Power

#IntersectionalityIsForTwitter: How to Be a True Ally

A discussion of several hashtags that have been making their way around Twitter over the past week: #SolidarityIsForWhiteWomen, #BlackPowerIsForBlackMen, and #F*ckCisPeople.

Our movements have all three of these choices: We can refuse to work with the oppressed people who voiced their grievances, we could ignore their grievances, or we could work to address them. Unity via Shutterstock

Cross-posted with permission from Amplify Your Voice, a project of Advocates for Youth.

By now much of the advocacy community has heard of #SolidarityIsForWhiteWomen, #BlackPowerIsForBlackMen, and #F*ckCisPeople, started by @karnythia, @JamilahLemieux, and @Stuxnetsource, respectively. Intersectionality (the study of intersections between different disenfranchised groups or groups of minorities) has run rampant on Twitter, and I’ve been having a blast voicing my grievances, listening to other’s grievances, and fighting trolls with every bit of strength embedded in my keyboard. But not everyone has been having a great time with these hashtags, and I am here to help with a few tips:

One: Check your privilege at the door.

I don’t know what kind of privilege you’re packing, but it’s weighing you down. Set it down for a minute and consider the fact that you are not the only person out there being oppressed. In fact, you may indeed be unconsciously benefiting from an unjust system. That doesn’t mean you’re a bad person—it just means that you live in a society that prizes certain groups over others and you were unlucky enough to be born into one. If you think you have it bad, just think of the people who weren’t born into the privileged group.

Two: Keep in mind that your movement can be flawed…

…without you being an evil master-overlord. Calling out the flaws in our movements is the only way we are going to get better. Movements are constantly demanding that society stop silencing the voices of their oppressed people. It is fair to say, then, that silencing people who are oppressed within those movements is the worst kind of hypocritical.

Three: Remember that unity does not equal silence.

The hashtags are only divisive if you don’t plan on addressing the grievances stated within them. If the movement intends to continue as it is and ignore the pleas stated for all of the Twitterverse to see, then yes it is divisive. But the only way we are ever going to be truly unified is if we listen to each other’s complaints and work to fix them.

Four: Be aware that anger is an emotion…

…and that oppressed peoples, as human beings, are entitled to emotions. You have no way and no right to monitor and/or control these emotions. These emotions are not irrational. These emotions are not silly. The best way to deal with these emotions is not to pretend they don’t exist and/or brush them off as unwarranted whining.

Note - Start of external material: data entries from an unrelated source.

(** * serverless-staking: the resilience layer

    A shallow embedding of the record cache ([utils/cache.ts]), the rate
    limiter ([utils/rate-limit.ts]), the backing-store client
    ([db-service.ts]) and the read/write orchestration
    ([stake/service.ts]), together with the properties the design
    document states about them.

    Modelling conventions.
    - A JavaScript [number] that the code only ever uses as an integer is a
      [Z]; where parsing can produce [NaN] (the fields of a stake rebuilt
      from the cache) it is a [number := option Z] with [None] for [NaN].
      Numbers with a fractional part and the infinities are outside the
      model.  A number read from a text is rounded to the nearest double.
    - Strings are held as their UTF-8 bytes.
    - The Redis client parses what it reads as JSON before it hands it
      over; the model follows it on the integers and on the literals
      [null], [true] and [false].
    - The Redis service and the SQL database are explicit components of a
      [World]; every round trip consults a fault schedule, so that a
      command can be made to throw.
    - [async] functions are run to completion one after the other;
      [Promise.all] over a mapped array runs the calls left to right.
    - [console.error], [console.log] and [setTimeout] delays are recorded
      in the world's trace; a delay also advances the clock. *)

From Stdlib Require Import ZArith String Ascii Decimal DecimalString DecimalZ DecimalPos DecimalFacts.
From stdpp Require Import gmap strings list fin_maps sorting.

Local Open Scope Z_scope.

(* ================================================================== *)
(** * JavaScript numbers and strings *)
(* ================================================================== *)

(** [None] is [NaN] (and, for a [Date], the invalid date). *)
Definition number : Type := option Z.

(** The decimal rendering of an integer, as [Number.prototype.toString]
    and template literals produce it. *)
Definition decimal (z : Z) : string := NilZero.string_of_int (Z.to_int z).

Definition toString (n : number) : string :=
  match n with
  | Some z => decimal z
  | None => "NaN"
  end.

(** The value of a decimal numeral: digits, with a minus sign before
    them or without. *)
Definition numeral (s : string) : option Z :=
  Z.of_int <$> NilZero.int_of_string s.

(** [Number.MAX_SAFE_INTEGER] and [Number.isSafeInteger]. *)
Definition MAX_SAFE_INTEGER : Z := 9007199254740991.

Definition isSafeInteger (z : Z) : bool :=
  (- MAX_SAFE_INTEGER <=? z) && (z <=? MAX_SAFE_INTEGER).

(** The double nearest to an integer, ties to the even significand: the
    number that JavaScript holds when it reads the integer.  An integer
    of at most 53 bits is held as it is. *)
Definition nearest_double (z : Z) : Z :=
  let a := Z.abs z in
  if a <? 2 ^ 53 then z
  else
    let e := Z.log2 a - 52 in
    let q := Z.shiftr a e in
    let r := Z.land a (Z.ones e) in
    let half := 2 ^ (e - 1) in
    let q' := if (half <? r) || ((r =? half) && Z.odd q) then q + 1 else q in
    Z.sgn z * Z.shiftl q' e.

Definition code (c : ascii) : Z := Z.of_N (N_of_ascii c).

Definition is_digit (c : ascii) : bool := (48 <=? code c) && (code c <=? 57).

(** The value of a hexadecimal digit. *)
Definition hex_digit (c : ascii) : option Z :=
  let n := code c in
  if (48 <=? n) && (n <=? 57) then Some (n - 48)
  else if (97 <=? n) && (n <=? 102) then Some (n - 87)
  else if (65 <=? n) && (n <=? 70) then Some (n - 55)
  else None.

(** Whether three bytes encode a character of [StrWhiteSpaceChar] that
    takes three bytes: U+1680, U+2000 to U+200A, U+2028, U+2029, U+202F,
    U+205F, U+3000 and U+FEFF. *)
Definition white_space3 (n1 n2 n3 : Z) : bool :=
  (n1 =? 225) && (n2 =? 154) && (n3 =? 128)
  || (n1 =? 226) && (n2 =? 128)
     && ((128 <=? n3) && (n3 <=? 138) || (n3 =? 168) || (n3 =? 169)
         || (n3 =? 175))
  || (n1 =? 226) && (n2 =? 129) && (n3 =? 159)
  || (n1 =? 227) && (n2 =? 128) && (n3 =? 128)
  || (n1 =? 239) && (n2 =? 187) && (n3 =? 191).

(** The string without the white space and line terminators it starts
    with: the ASCII ones, U+00A0, and those of three bytes. *)
Fixpoint trim_start (s : string) : string :=
  match s with
  | String c s1 =>
      let n := code c in
      if (9 <=? n) && (n <=? 13) || (n =? 32) then trim_start s1
      else
        match s1 with
        | String c2 s2 =>
            if (n =? 194) && (code c2 =? 160) then trim_start s2
            else
              match s2 with
              | String c3 s3 =>
                  if white_space3 n (code c2) (code c3) then trim_start s3
                  else s
              | EmptyString => s
              end
        | EmptyString => s
        end
  | EmptyString => s
  end.

(** A leading sign: whether it is a minus, and what follows it. *)
Definition strip_sign (s : string) : bool * string :=
  match s with
  | String c s' =>
      if code c =? 45 then (true, s')
      else if code c =? 43 then (false, s')
      else (false, s)
  | EmptyString => (false, s)
  end.

Definition signed (negative : bool) (z : Z) : Z := if negative then - z else z.

(** The longest prefix of decimal digits, and what follows it. *)
Fixpoint leading_digits (s : string) : string * string :=
  match s with
  | String c s' =>
      if is_digit c
      then let '(ds, rest) := leading_digits s' in (String c ds, rest)
      else (EmptyString, s)
  | EmptyString => (EmptyString, EmptyString)
  end.

(** The integer that a string of decimal digits denotes. *)
Definition digits_value (ds : string) : Z :=
  match NilEmpty.uint_of_string ds with
  | Some u => Z.of_uint u
  | None => 0
  end.

(** The integer that the longest prefix of hexadecimal digits denotes;
    [None] when there is no such digit. *)
Fixpoint hex_value (acc : option Z) (s : string) : option Z :=
  match s with
  | String c s' =>
      match hex_digit c with
      | Some d => hex_value (Some (16 * default 0 acc + d)) s'
      | None => acc
      end
  | EmptyString => acc
  end.

(** What follows [0x] or [0X], when the string starts with one of
    them. *)
Definition hex_prefix (s : string) : option string :=
  match s with
  | String c (String x s') =>
      if (code c =? 48) && ((code x =? 120) || (code x =? 88))
      then Some s' else None
  | _ => None
  end.

(** [parseInt(s)], without a radix: white space is skipped, then a sign;
    after [0x] the digits are hexadecimal; the longest prefix of digits
    gives the value, whatever follows it, and no digit gives [NaN].  The
    result is a number of JavaScript, so an integer of more than 53 bits
    is rounded.  Beyond the range of the doubles (309 digits and more)
    JavaScript gives an infinity, which the model does not have: the
    rounded integer stands for it. *)
Definition parseInt (s : string) : number :=
  let '(negative, s1) := strip_sign (trim_start s) in
  match hex_prefix s1 with
  | Some s2 => nearest_double ∘ signed negative <$> hex_value None s2
  | None =>
      let '(ds, _) := leading_digits s1 in
      match ds with
      | EmptyString => None
      | _ => Some (nearest_double (signed negative (digits_value ds)))
      end
  end.

(** The exponent part of a decimal literal, when there is one: [e] or
    [E], a sign or none, and at least one digit. *)
Definition exponent_part (s : string) : Z :=
  match s with
  | String x s1 =>
      if (code x =? 101) || (code x =? 69) then
        let '(negative, s2) := strip_sign s1 in
        let '(ds, _) := leading_digits s2 in
        match ds with
        | EmptyString => 0
        | _ => signed negative (digits_value ds)
        end
      else 0
  | EmptyString => 0
  end.

(** The digits of a fraction, when the string starts with a point, and
    what follows them. *)
Definition fraction_part (s : string) : string * string :=
  match s with
  | String c s' => if code c =? 46 then leading_digits s' else (EmptyString, s)
  | EmptyString => (EmptyString, s)
  end.

(** [parseFloat(s)], as far as the integers go: white space is skipped,
    then a sign; the longest prefix that is a decimal literal (digits, a
    fraction, an exponent) gives the value, and no such prefix gives
    [NaN].  A value that is an integer is rounded to the nearest double,
    as for [parseInt].  A value with a fractional part, and [Infinity],
    are numbers that the model does not have: they are rendered as
    [None] and not followed further. *)
Definition parseFloat (s : string) : number :=
  let '(negative, s1) := strip_sign (trim_start s) in
  let '(whole, s2) := leading_digits s1 in
  let '(fraction, s3) := fraction_part s2 in
  match whole +:+ fraction with
  | EmptyString => None
  | ds =>
      let scale := exponent_part s3 - Z.of_nat (String.length fraction) in
      let n := digits_value ds in
      if 0 <=? scale
      then Some (nearest_double (signed negative (n * 10 ^ scale)))
      else if n mod 10 ^ (- scale) =? 0
           then Some (nearest_double (signed negative (n / 10 ^ (- scale))))
           else None
  end.

(** A string of decimal digits. *)
Fixpoint all_digits (s : string) : bool :=
  match s with
  | String c s' => is_digit c && all_digits s'
  | EmptyString => true
  end.

(** What the Redis client hands back for a stored text.  It parses the
    text as JSON and hands back the value, but keeps the text itself
    when that fails and when the value is a number that is not a safe
    integer.  Of JSON the model follows the integers, in the form in
    which [toString] prints them, and the three literals; any other text
    is handed back as it is. *)
Inductive Reply : Type :=
  | ReplyNull
  | ReplyBoolean (b : bool)
  | ReplyNumber (z : Z)
  | ReplyString (s : string).

Definition json_integer (s : string) : option Z :=
  match numeral s with
  | Some z => if String.eqb (decimal z) s then Some z else None
  | None => None
  end.

Definition deserialize (s : string) : Reply :=
  match json_integer s with
  | Some z => if isSafeInteger z then ReplyNumber z else ReplyString s
  | None =>
      if String.eqb s "null" then ReplyNull
      else if String.eqb s "true" then ReplyBoolean true
      else if String.eqb s "false" then ReplyBoolean false
      else ReplyString s
  end.

(** [String(v)], which is what [parseInt], [parseFloat] and a template
    literal make of a value before they read it. *)
Definition String_ (v : Reply) : string :=
  match v with
  | ReplyNull => "null"
  | ReplyBoolean true => "true"
  | ReplyBoolean false => "false"
  | ReplyNumber z => decimal z
  | ReplyString s => s
  end.

(** [parseInt(data.f)] and [parseFloat(data.f)] where the field may be
    missing ([undefined]). *)
Definition parseIntField (f : option Reply) : number :=
  f ≫= parseInt ∘ String_.

Definition parseFloatField (f : option Reply) : number :=
  f ≫= parseFloat ∘ String_.

(** Truthiness of a string and of a number. *)
Definition truthy_string (s : string) : bool :=
  match s with EmptyString => false | _ => true end.

Definition truthy_Z (z : Z) : bool := negb (z =? 0).

Definition truthy_Reply (v : Reply) : bool :=
  match v with
  | ReplyNull => false
  | ReplyBoolean b => b
  | ReplyNumber z => truthy_Z z
  | ReplyString s => truthy_string s
  end.

(** [a || b] where [a] is [string | null]. *)
Definition or_else (a : option string) (b : string) : string :=
  match a with
  | Some s => if truthy_string s then s else b
  | None => b
  end.

Fixpoint starts_with (p s : string) : bool :=
  match p, s with
  | EmptyString, _ => true
  | String a p', String b s' => if Ascii.eqb a b then starts_with p' s' else false
  | String _ _, EmptyString => false
  end.

(* ================================================================== *)
(** * Errors ([utils/errors.ts]) *)
(* ================================================================== *)

Inductive Error : Type :=
  | RateLimitError (message : string)
  | DatabaseError (message : string)
  | PlainError (message : string)      (* [new Error(message)] *)
  | RangeError                         (* [toISOString] of an invalid date *)
  | RedisError                         (* thrown by the Redis client *)
  | SqlError.                          (* thrown by the SQL client *)

Definition instanceof_RateLimitError (e : Error) : bool :=
  match e with RateLimitError _ => true | _ => false end.

Definition instanceof_DatabaseError (e : Error) : bool :=
  match e with DatabaseError _ => true | _ => false end.

(* ================================================================== *)
(** * The key-value service *)
(* ================================================================== *)

(** One key space; a key holds a counter, a list or a hash.  [rexp]
    gives the absolute time (milliseconds) at which a key expires. *)
Inductive RVal : Type :=
  | VInt (n : Z)
  | VList (l : list string)
  | VHash (h : gmap string string).

Record Redis : Type := mkRedis {
  rdata : gmap string RVal;
  rexp : gmap string Z
}.

Definition empty_redis : Redis := mkRedis ∅ ∅.

Definition expired (r : Redis) (t : Z) (k : string) : bool :=
  match rexp r !! k with
  | Some deadline => deadline <? t
  | None => false
  end.

(** What a command issued at time [t] sees under key [k]: a key is gone
    once the clock has passed its deadline.  The service and the program
    read the same clock. *)
Definition rget (r : Redis) (t : Z) (k : string) : option RVal :=
  if expired r t k then None else rdata r !! k.

(** Store [v] under [k]; a key that had expired starts afresh, without a
    deadline. *)
Definition rput (r : Redis) (t : Z) (k : string) (v : RVal) : Redis :=
  mkRedis (<[k := v]> (rdata r))
          (if expired r t k then delete k (rexp r) else rexp r).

Five: Know that there is one condition to being an ally…

…and it isn’t that the oppressed groups appease you at every turn. It isn’t that they be wary of your feelings. It isn’t that they don’t air the movements’ dirty laundry. It isn’t that they do what is best for the movement even if the movement isn’t doing what’s best for them. The only true condition for someone to become an ally is for the ally to support the oppressed group because it is the right thing to do. You help them the best you can, not the way you think is best.

And if you are really having a problem with the hashtags, I present you this hypothetical situation:

Every day my friend and I walk down the street together. We are very close, but every once in a while my friend falls to the ground and scrapes her knee.

This friend and I have braved bullies together. We have faced down mean girls and jocks alike. We are more than friends, we are best friends. We love each other.

And every day she falls. Sometimes she trips. Most times someone pushes her to the ground as I watch. And sometimes I even push her myself.

I may apologize for this fact, I may not, but I never help her up. I never stop her from falling. Every day she falls to the ground, collecting more scars on her knee, and I do nothing.

Until one day she gets angry. Here she is walking down the street, falling down every day, and her best friend can’t even help her up. She yells at me about all the ways she has scraped her knee over the years. She yells at me about all the ways I haven’t helped her.

She rants. She vents. She cries.

Now, I could get mad back. I could be defensive. For the most part, I don’t push her down, and when the bullies pick on us at school, I am the one who is at her side.

I could tell her, “Well if that’s the way you feel we don’t have to be friends.”

Or I could pretend that day never happened. I could walk without her for a while until she finally breaks down, resentful, but needing some kind of ally to face the bigger bullies at school.

Or I could listen to her rant, to her vent, to her cry. I could take it all in, and when it’s over, I could begin to help her off the ground. I could become a better friend.

Our movements have all three of these choices: We could refuse to work with the oppressed people who voiced their grievances, we could ignore their grievances, or we could work to address them. While we make this decision, I would point out that no one joins a movement wanting to fight forever. We all are hoping that one day most of the bullies will see the wrong of their ways and treat us like human beings. We are all hoping that we can bring about real change in our society.

But if we can’t even change the prejudices within ourselves, how can we ever hope to change the inequalities around us?